Instructions for the task: Scan the lines below for the word "offline". Copy each line you find it in.

________________

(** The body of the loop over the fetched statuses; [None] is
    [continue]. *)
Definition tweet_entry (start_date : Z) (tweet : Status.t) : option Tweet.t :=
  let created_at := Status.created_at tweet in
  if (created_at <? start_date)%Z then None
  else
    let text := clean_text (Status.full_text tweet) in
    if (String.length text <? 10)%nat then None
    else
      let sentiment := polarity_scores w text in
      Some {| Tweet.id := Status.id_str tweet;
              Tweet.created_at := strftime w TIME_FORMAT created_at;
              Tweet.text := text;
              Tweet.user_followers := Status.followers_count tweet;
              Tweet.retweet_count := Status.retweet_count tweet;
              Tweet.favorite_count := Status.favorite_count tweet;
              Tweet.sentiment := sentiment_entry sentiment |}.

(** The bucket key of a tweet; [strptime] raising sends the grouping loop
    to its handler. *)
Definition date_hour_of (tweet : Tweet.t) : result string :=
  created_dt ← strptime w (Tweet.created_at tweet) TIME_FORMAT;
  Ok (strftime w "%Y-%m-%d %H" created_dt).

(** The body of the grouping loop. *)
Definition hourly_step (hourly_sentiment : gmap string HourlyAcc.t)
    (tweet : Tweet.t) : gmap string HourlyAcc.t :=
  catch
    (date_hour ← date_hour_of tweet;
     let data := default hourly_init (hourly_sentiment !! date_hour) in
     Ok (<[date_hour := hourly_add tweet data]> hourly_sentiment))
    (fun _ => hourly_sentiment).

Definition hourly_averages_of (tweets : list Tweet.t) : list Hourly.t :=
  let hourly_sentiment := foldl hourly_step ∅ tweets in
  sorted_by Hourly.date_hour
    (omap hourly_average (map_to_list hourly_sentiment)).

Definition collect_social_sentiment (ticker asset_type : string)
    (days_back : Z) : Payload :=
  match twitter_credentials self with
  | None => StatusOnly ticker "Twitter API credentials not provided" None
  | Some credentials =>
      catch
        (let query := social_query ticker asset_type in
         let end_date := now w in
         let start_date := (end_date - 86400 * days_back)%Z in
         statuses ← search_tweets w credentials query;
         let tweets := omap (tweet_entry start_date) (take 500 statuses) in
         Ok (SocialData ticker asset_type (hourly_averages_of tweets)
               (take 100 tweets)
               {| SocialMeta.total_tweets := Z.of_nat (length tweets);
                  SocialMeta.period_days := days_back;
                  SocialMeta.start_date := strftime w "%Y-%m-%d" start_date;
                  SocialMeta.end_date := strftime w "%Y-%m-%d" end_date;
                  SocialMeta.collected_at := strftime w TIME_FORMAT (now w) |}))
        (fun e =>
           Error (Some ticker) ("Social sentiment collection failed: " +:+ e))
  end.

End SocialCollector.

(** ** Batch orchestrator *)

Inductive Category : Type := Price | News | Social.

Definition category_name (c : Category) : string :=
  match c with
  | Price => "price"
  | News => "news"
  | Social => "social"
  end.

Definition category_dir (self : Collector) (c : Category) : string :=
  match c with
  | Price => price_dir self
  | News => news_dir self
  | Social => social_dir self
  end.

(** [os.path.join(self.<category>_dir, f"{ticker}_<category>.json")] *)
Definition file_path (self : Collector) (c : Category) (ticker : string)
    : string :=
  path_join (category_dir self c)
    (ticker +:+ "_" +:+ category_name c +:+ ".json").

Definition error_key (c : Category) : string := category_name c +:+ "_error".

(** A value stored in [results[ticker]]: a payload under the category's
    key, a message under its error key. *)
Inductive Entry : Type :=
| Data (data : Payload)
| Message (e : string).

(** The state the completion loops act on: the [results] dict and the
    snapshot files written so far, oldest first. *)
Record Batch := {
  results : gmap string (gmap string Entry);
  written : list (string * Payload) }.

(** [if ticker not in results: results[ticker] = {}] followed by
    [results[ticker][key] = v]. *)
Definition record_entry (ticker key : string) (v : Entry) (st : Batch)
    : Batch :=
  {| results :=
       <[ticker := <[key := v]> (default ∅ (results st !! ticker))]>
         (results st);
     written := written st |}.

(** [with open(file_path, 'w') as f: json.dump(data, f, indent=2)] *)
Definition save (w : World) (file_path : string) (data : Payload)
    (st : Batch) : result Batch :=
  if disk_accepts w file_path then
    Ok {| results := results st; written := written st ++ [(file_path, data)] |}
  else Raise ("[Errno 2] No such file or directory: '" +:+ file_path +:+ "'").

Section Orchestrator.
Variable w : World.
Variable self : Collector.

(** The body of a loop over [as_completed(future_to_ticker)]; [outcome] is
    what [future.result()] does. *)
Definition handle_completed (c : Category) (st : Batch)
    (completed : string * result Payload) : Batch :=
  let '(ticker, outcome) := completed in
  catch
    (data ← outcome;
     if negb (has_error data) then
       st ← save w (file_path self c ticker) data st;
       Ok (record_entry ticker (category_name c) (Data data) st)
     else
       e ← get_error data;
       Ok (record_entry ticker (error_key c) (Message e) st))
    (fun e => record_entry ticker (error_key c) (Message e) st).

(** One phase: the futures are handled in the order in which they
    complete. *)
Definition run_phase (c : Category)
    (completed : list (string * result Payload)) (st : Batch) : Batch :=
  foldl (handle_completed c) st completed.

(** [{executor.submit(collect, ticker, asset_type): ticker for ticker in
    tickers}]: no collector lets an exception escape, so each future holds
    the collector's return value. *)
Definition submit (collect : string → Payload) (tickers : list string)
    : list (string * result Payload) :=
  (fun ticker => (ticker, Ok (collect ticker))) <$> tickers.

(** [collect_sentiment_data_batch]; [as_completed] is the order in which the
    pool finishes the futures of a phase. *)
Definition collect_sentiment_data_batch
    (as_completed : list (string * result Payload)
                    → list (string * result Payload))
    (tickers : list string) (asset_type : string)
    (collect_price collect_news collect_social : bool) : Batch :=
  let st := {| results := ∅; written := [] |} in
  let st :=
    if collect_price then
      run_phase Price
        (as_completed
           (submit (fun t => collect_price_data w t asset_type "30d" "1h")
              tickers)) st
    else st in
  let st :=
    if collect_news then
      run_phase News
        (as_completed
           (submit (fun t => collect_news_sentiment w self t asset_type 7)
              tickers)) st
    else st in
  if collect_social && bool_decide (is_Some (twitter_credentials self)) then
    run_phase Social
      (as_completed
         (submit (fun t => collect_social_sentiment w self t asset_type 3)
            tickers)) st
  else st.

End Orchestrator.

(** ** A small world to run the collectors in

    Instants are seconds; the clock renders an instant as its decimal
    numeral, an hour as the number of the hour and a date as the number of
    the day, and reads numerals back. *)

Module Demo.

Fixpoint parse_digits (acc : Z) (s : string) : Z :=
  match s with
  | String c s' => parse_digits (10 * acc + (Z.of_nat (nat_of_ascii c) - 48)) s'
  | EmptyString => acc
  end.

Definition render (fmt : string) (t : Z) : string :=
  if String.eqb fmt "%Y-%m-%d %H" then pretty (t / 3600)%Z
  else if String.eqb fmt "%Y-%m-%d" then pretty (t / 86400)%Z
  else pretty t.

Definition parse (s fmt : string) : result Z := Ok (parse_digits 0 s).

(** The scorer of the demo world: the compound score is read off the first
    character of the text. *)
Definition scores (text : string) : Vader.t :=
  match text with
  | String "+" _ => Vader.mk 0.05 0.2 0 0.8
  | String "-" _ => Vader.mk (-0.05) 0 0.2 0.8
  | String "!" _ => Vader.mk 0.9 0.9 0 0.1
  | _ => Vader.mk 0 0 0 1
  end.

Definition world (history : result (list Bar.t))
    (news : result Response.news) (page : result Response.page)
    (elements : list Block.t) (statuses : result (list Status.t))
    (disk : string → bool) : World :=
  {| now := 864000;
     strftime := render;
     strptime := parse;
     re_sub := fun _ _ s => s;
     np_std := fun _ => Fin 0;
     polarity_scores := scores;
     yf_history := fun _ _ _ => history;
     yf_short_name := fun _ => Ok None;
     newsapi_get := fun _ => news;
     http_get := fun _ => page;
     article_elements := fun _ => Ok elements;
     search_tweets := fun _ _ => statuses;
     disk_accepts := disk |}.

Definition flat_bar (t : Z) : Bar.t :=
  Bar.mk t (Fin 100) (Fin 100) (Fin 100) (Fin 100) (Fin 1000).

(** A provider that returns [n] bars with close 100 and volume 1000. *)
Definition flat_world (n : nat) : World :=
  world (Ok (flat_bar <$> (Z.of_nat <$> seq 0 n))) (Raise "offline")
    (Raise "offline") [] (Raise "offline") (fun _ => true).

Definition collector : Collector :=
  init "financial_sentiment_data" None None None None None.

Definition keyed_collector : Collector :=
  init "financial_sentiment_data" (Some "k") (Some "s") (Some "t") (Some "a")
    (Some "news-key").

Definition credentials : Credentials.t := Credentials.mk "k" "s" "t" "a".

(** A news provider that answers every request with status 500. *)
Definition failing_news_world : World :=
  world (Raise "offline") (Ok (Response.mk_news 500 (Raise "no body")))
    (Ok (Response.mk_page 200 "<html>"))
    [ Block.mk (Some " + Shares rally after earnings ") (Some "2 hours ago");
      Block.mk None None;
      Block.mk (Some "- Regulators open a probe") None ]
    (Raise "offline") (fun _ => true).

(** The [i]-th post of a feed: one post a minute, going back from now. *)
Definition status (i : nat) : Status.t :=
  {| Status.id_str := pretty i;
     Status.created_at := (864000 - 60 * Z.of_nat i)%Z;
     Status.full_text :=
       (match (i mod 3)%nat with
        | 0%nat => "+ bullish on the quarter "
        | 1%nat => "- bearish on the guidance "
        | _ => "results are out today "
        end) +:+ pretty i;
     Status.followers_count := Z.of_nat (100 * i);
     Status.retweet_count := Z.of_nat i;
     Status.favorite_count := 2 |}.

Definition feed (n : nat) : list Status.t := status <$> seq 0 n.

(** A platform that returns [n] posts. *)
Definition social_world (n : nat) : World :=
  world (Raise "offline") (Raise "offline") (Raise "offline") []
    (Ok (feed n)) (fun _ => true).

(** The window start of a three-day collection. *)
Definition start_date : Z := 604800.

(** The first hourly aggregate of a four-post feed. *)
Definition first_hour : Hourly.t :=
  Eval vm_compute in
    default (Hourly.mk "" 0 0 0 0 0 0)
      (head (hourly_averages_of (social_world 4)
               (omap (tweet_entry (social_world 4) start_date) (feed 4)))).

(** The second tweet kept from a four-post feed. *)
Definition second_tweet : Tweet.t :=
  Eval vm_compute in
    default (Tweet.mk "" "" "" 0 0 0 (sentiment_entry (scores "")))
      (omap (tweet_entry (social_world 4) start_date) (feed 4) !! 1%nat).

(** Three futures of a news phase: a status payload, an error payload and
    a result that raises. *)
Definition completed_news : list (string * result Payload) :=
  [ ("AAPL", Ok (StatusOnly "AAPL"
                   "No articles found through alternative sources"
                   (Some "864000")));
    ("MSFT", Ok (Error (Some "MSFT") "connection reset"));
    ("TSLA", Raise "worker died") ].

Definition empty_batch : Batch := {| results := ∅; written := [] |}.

________________

Task response:
  world (Ok (flat_bar <$> (Z.of_nat <$> seq 0 n))) (Raise "offline")
    (Raise "offline") [] (Raise "offline") (fun _ => true).
  world (Raise "offline") (Ok (Response.mk_news 500 (Raise "no body")))
    (Raise "offline") (fun _ => true).
  world (Raise "offline") (Raise "offline") (Raise "offline") []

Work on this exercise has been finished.